4.3. Boundary Delineation Capabilities

The integration of sliding-window context and gradient features addresses the “point-wise” limitation of standard machine learning models [61]. The significant rise in Boundary F1 score (Figure 7b) confirms that the model has learned to attend to local stratigraphic dependence rather than fitting isolated logging values. This suggests that RFE effectively mitigates the shoulder-bed effect caused by limited tool resolution, enabling sharper delineation of thin interbeds and transition zones [62].
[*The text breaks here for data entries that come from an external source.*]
(** The scan of a file that ends with the byte [last] returns the
    bytes before it. *)
Lemma scan_drops_last_byte (l : zoneImportListStruct) zoneName (fs : FS) body last :
  fs !! CreateTFFilename zoneName (tfWorkPath flags)
    = Some (File (body +:+ String last EmptyString)) →
  ∃ rc, reconcileZoneResourceTargets (Some l) zoneName fs = (Ok rc, fs)
    ∧ r_err rc = None
    ∧ r_handle rc = Some (mkHandle (CreateTFFilename zoneName (tfWorkPath flags)) 0)
    ∧ r_tfConfig rc = body.
Proof.
  intros Hfile. eexists. split; [by apply reconcile_existing_file|].
  cbn [r_err r_handle r_tfConfig]. by rewrite scannedText_snoc.
Qed.

(** So the text scanned from a file that is not empty is never the
    content of the file: the content is the text and one byte more. *)
Lemma scan_of_nonempty_file (l : zoneImportListStruct) zoneName (fs : FS) c :
  c ≠ EmptyString →
  fs !! CreateTFFilename zoneName (tfWorkPath flags) = Some (File c) →
  ∃ rc last, reconcileZoneResourceTargets (Some l) zoneName fs = (Ok rc, fs)
    ∧ r_err rc = None
    ∧ c = r_tfConfig rc +:+ String last EmptyString
    ∧ r_tfConfig rc ≠ c.
Proof.
  intros (body & last & ->)%string_snoc Hfile.
  destruct (scan_drops_last_byte l zoneName fs body last Hfile)
    as (rc & Hrun & Herr & _ & Htext).
  exists rc, last. rewrite Htext. repeat split; try done.
  intros Heq. apply (f_equal String.length) in Heq.
  rewrite length_append in Heq. simpl in Heq. lia.
Qed.

(** Writing the scanned text back at offset 0 leaves the file as it is. *)
Lemma writeAt_scanned (body : string) (last : ascii) :
  writeAt (body +:+ String last EmptyString) 0 body = body +:+ String last EmptyString.
Proof.
  unfold writeAt, slice. rewrite length_append. simpl.
  replace (0 - (String.length body + 1)) with 0 by lia.
  replace (String.length body + 1 - String.length body) with 1 by lia.
  simpl. rewrite substring_skip. by destruct body.
Qed.

(** Writing after it replaces the last byte of the file. *)
Lemma writeAt_after_scanned (body emitted : string) (last : ascii) :
  emitted ≠ EmptyString →
  writeAt (body +:+ String last EmptyString) (String.length body) emitted
  = body +:+ emitted.
Proof.
  intros Hemitted%length_pos_nonempty.
  unfold writeAt, slice. rewrite length_append. simpl.
  replace (String.length body - (String.length body + 1)) with 0 by lia.
  replace (String.length body + 1 - (String.length body + String.length emitted))
    with 0 by lia.
  rewrite Nat.sub_0_r, substring_prefix, substring_zero. simpl.
  by rewrite append_nil_r.
Qed.

(** After the scan of a file of two bytes or more, the config step
    writes the scanned text at offset 0 (line 812), which changes no
    byte and leaves the handle on the last byte of the file; the next
    text written through the handle starts on that byte. *)
Lemma append_after_scan (st : State) tfFilename body last emitted :
  fs st !! tfFilename = Some (File (body +:+ String last EmptyString)) →
  zoneTFfileHandle st = Some (mkHandle tfFilename 0) →
  emitted ≠ EmptyString →
  ∃ st1 st2,
    appendRootModuleTF body st = (Ok None, st1)
    ∧ fs st1 = fs st
    ∧ zoneTFfileHandle st1 = Some (mkHandle tfFilename (String.length body))
    ∧ appendRootModuleTF emitted st1 = (Ok None, st2)
    ∧ fs st2 !! tfFilename = Some (File (body +:+ emitted)).
Proof.
  intros Hfile Hhandle Hemitted.
  unfold appendRootModuleTF. step_unfold. rewrite Hhandle.
  unfold File_Write. cbn [h_path h_off fs set_fs fst snd]. rewrite Hfile.
  cbn [fst snd]. rewrite writeAt_scanned, (insert_id _ _ _ Hfile).
  eexists _, _. split; [done|]. split; [by destruct st|]. split; [done|].
  cbn [zoneTFfileHandle set_zoneTFfileHandle set_fs fs h_path h_off].
  rewrite Hfile. cbn [fst snd plus fs set_fs set_zoneTFfileHandle].
  split; [done|]. cbn [fs set_fs set_zoneTFfileHandle].
  by rewrite lookup_insert_eq, writeAt_after_scanned.
Qed.

(** ** Further properties of the command *)

(** *** Folders and module files *)


Lemma length_substring_le (n : nat) (s : string) :
  String.length (String.substring 0 n s) ≤ n.
Proof.
  revert s. induction n as [|n IH]; intros [|c s]; simpl; try lia.
  specialize (IH s). lia.
Qed.

Lemma createNamedModulePath_cases modName :
  createNamedModulePath modName
  = if decide (String.length (filepath_Join3 (tfWorkPath flags) moduleFolder
                                (normalizeResourceName modName)) < 2)
    then Panic
    else Ok (filepath_FromSlash
               ("./" +:+ filepath_Join3 (tfWorkPath flags) moduleFolder
                           (normalizeResourceName modName))).
Proof.
  unfold createNamedModulePath.
  set (fpath := filepath_Join3 (tfWorkPath flags) moduleFolder
                  (normalizeResourceName modName)).
  assert (H1 : String.eqb (slice fpath 0 1) "./" = false).
  { apply String.eqb_neq. intros Heq. apply (f_equal String.length) in Heq.
    pose proof (length_substring_le 1 fpath) as Hle.
    unfold slice in Heq. simpl in Heq. simpl in Hle. lia. }
  assert (H2 : String.eqb (slice fpath 0 2) "../" = false).
  { apply String.eqb_neq. intros Heq. apply (f_equal String.length) in Heq.
    pose proof (length_substring_le 2 fpath) as Hle.
    unfold slice in Heq. simpl in Heq. simpl in Hle. lia. }
  rewrite H1, H2. cbn [negb].
  repeat case_decide; try done; lia.
Qed.

(** X2: the guard of [createNamedModulePath] never skips the prefix: a
    slice of one byte is compared with a literal of two bytes and a
    slice of two bytes with a literal of three, so for every joined path
    of two bytes or more the result is the path with [./] put in front,
    also when the path already starts with [./] or [../]; on a shorter
    path the slice expressions panic. *)
Theorem createNamedModulePath_always_prefixes modName :
  let fpath :=
    filepath_Join3 (tfWorkPath flags) moduleFolder (normalizeResourceName modName) in
  createNamedModulePath modName
  = if decide (String.length fpath < 2) then Panic
    else Ok (filepath_FromSlash ("./" +:+ fpath)).
Proof. intros fpath. apply createNamedModulePath_cases. Qed.

(** *** The scan and the loop *)

(** X5: the scan leaves every node of the file system as it is; the one
    node it can add is the target file, empty; and when it returns no
    error its handle is on the target file at offset 0. *)
Theorem scan_changes_no_node zoneImportList zoneName (fs : FS) :
  let tfFilename := CreateTFFilename zoneName (tfWorkPath flags) in
  let run := reconcileZoneResourceTargets zoneImportList zoneName fs in
  (∀ p node, fs !! p = Some node → run.2 !! p = Some node)
  ∧ (∀ p node, run.2 !! p = Some node →
       fs !! p = Some node ∨ (p = tfFilename ∧ node = File EmptyString))
  ∧ (∀ rc, run.1 = Ok rc → r_err rc = None →
       r_handle rc = Some (mkHandle tfFilename 0)).
Proof.
  intros tfFilename run. subst run. unfold reconcileZoneResourceTargets.
  fold tfFilename. unfold os_OpenFile_create_rdwr, os_Stat, File_Read.
  destruct (fs !! tfFilename) as [[|content]|] eqn:Hnode; cbn [fst snd h_path h_off].
  - repeat split; try done; [by left|]. by intros rc [= <-].
  - rewrite Hnode. cbn [fst snd].
    destruct zoneImportList as [l|]; cbn [fst snd].
    + repeat split; try done; [by left|]. by intros rc [= <-].
    + repeat split; try done. by left.
  - rewrite lookup_insert_eq. cbn [fst snd].
    assert (Hkeep : ∀ p node, fs !! p = Some node →
              <[tfFilename := File EmptyString]> fs !! p = Some node).
    { intros p node Hp. rewrite lookup_insert_ne; [done|]. congruence. }
    assert (Hnew : ∀ p node, <[tfFilename := File EmptyString]> fs !! p = Some node →
              fs !! p = Some node ∨ (p = tfFilename ∧ node = File EmptyString)).
    { intros p node Hp. destruct (decide (tfFilename = p)) as [<-|Hne].
      - rewrite lookup_insert_eq in Hp. right. by injection Hp as <-.
      - rewrite lookup_insert_ne in Hp by done. by left. }
    destruct zoneImportList as [l|]; cbn [fst snd].
    + repeat split; try done. by intros rc [= <-].
    + repeat split; done.
Qed.

Lemma filter_filter_weaker {A} (P Q : A → Prop)
    `{∀ x, Decision (P x)} `{∀ x, Decision (Q x)} (l : list A) :
  (∀ x, Q x → P x) → filter Q (filter P l) = filter Q l.
Proof.
  intros HQP. induction l as [|x l IH]; [done|].
  destruct (decide (P x)) as [HP|HP].
  - rewrite (filter_cons_True P) by done.
    destruct (decide (Q x)).
    + rewrite !(filter_cons_True Q) by done. by rewrite IH.
    + rewrite !(filter_cons_False Q) by done. exact IH.
  - rewrite (filter_cons_False P) by done.
    rewrite (filter_cons_False Q); [exact IH|]. intros HQ. by apply HP, HQP.
Qed.

(** What a longer text leaves undeclared, the shorter text left
    undeclared. *)
Lemma undeclared_app tfConfig emitted zoneName zname ntype :
  undeclared (tfConfig +:+ emitted) zoneName zname ntype →
  undeclared tfConfig zoneName zname ntype.
Proof.
  unfold undeclared, declaredIn. intros Hlong.
  destruct (Contains tfConfig
              (quoted (createUniqueRecordsetName zoneName zname ntype))) eqn:E; [|done].
  apply (Contains_app_l _ emitted) in E. congruence.
Qed.

(** X8: reconciliation composes along a growing text.  Revising a list
    that was already revised against [tfConfig], this time against
    [tfConfig] followed by more text, gives the list and the type map
    that revising the inventory itself against the longer text gives; with
    no more text, revising twice is revising once. *)
Theorem reconcile_revised_list tfConfig emitted zoneName (inventory : gmap string Types) :
  let revised :=
    (reconcileRecordsets createUniqueRecordsetName tfConfig zoneName inventory).1 in
  reconcileRecordsets createUniqueRecordsetName (tfConfig +:+ emitted) zoneName revised
  = reconcileRecordsets createUniqueRecordsetName (tfConfig +:+ emitted) zoneName inventory.
Proof.
  intros revised. subst revised. rewrite !reconcileRecordsets_spec. cbn [fst].
  f_equal; apply map_eq; intros zname.
  - rewrite !ResidualSet_lookup.
    destruct (inventory !! zname) as [typeList|]; [|done]. simpl. f_equal.
    apply filter_filter_weaker. intros ntype. apply undeclared_app.
  - rewrite !ResidualTypeMap_lookup, ResidualSet_lookup.
    destruct (inventory !! zname) as [typeList|]; [|done]. simpl. do 3 f_equal.
    apply filter_filter_weaker. intros ntype. apply undeclared_app.
Qed.
(** * create-supalite: the setup orchestration, embedded and verified

    A shallow embedding of the TypeScript sources of the [create-supalite]
    command line tool:

    - [constants.ts], [types.ts]
    - [utils/detect-package-managers.ts], [utils/copy-template.ts],
      [utils/install-deps.ts]
    - [utils/supabase-cli.ts] (the platform CLI adapter)
    - [utils/supabase-setup.ts] (the migration applier)
    - [prompts/setup-method.ts], [prompts/collect-info.ts]
    - [create-project.ts] (the materializer) and [cli.ts]

    The program talks to the outside world all the time: it spawns
    subprocesses, reads and writes files, and asks the user questions.
    Every such interaction is an [Event]; a computation receives the
    history of events so far and the user's remaining scripted actions and
    returns an outcome, the events it emitted, and the unread actions.
    What the outside world answers (exit codes, file contents, the result
    of [JSON.parse]) is given by an environment record [Env] of oracles
    that may depend on the whole history.  Theorems quantify over every
    environment and every script. *)

From Stdlib Require Import String Ascii List ZArith Bool Lia DecimalString.
From Stdlib Require Import Sorted Permutation.
Import ListNotations.
Open Scope string_scope.
Open Scope list_scope.

Set Implicit Arguments.
Set Warnings "-register-all".

(* ================================================================== *)
(** * JavaScript strings

    Strings are byte strings; the case conversions and [trim] act on the
    ASCII range, which is the range of every literal the program compares
    against. *)
(* ================================================================== *)

Module Js.

Definition is_space (c : ascii) : bool :=
  (c =? " ")%char || (c =? "009")%char || (c =? "010")%char
  || (c =? "011")%char || (c =? "012")%char || (c =? "013")%char.

Definition is_lower (c : ascii) : bool := ("a" <=? c)%char && (c <=? "z")%char.
Definition is_upper (c : ascii) : bool := ("A" <=? c)%char && (c <=? "Z")%char.
Definition is_digit (c : ascii) : bool := ("0" <=? c)%char && (c <=? "9")%char.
4.4. Limitations and Future Directions

Beyond robustness, computational efficiency is a critical factor for industrial deployment. The proposed feature engineering involves only linear-time window aggregations with a time complexity of

O (N)

, where

N

is the log depth. Unlike deep neural networks that require computationally intensive matrix operations and GPU acceleration, our framework is lightweight. On a standard CPU (Intel Core i7), the inference time for a complete well (approx. 10,000 sampling points) operates at a millisecond-level latency (typically <50 ms). This high efficiency makes the RFE-XGBoost framework ideal for real-time interpretation in edge computing scenarios, such as logging-while-drilling (LWD) environments.However, despite the robustness demonstrated, this work relies primarily on data-driven statistical encoding and has not fully exploited prior knowledge from rock physics [60,63]. Future research could integrate physical constraints (e.g., density and sonic bounds) directly into the loss function to further enhance interpretability. A practical implementation would involve adding a physics-guided regularization term (

L_{p h y}

) to the loss function, penalizing predictions where the probabilistic output violates known rock-physics bounds (e.g., prohibiting high-porosity Sandstone predictions in high-density zones). Additionally, while RFE is tailored for tree models, investigating methods to embed similar meta-information mechanisms into deep sequence networks (e.g., via attention masking) remains a promising avenue for capturing longer-range sedimentary rhythms [17]. Finally, applying adversarial domain adaptation to transfer these missingness-handling capabilities to new fields with scarce labeled data addresses a critical need for industrial deployment [28].

5. Conclusions

This study proposed a Robust Feature Engineering (RFE) framework to address the challenges of non-random missing data and long-tailed class distributions in well-logging lithology identification. By replacing traditional interpolation with a unified sentinel encoding and meta-information tensor, we explicitly transformed data quality patterns into learnable features.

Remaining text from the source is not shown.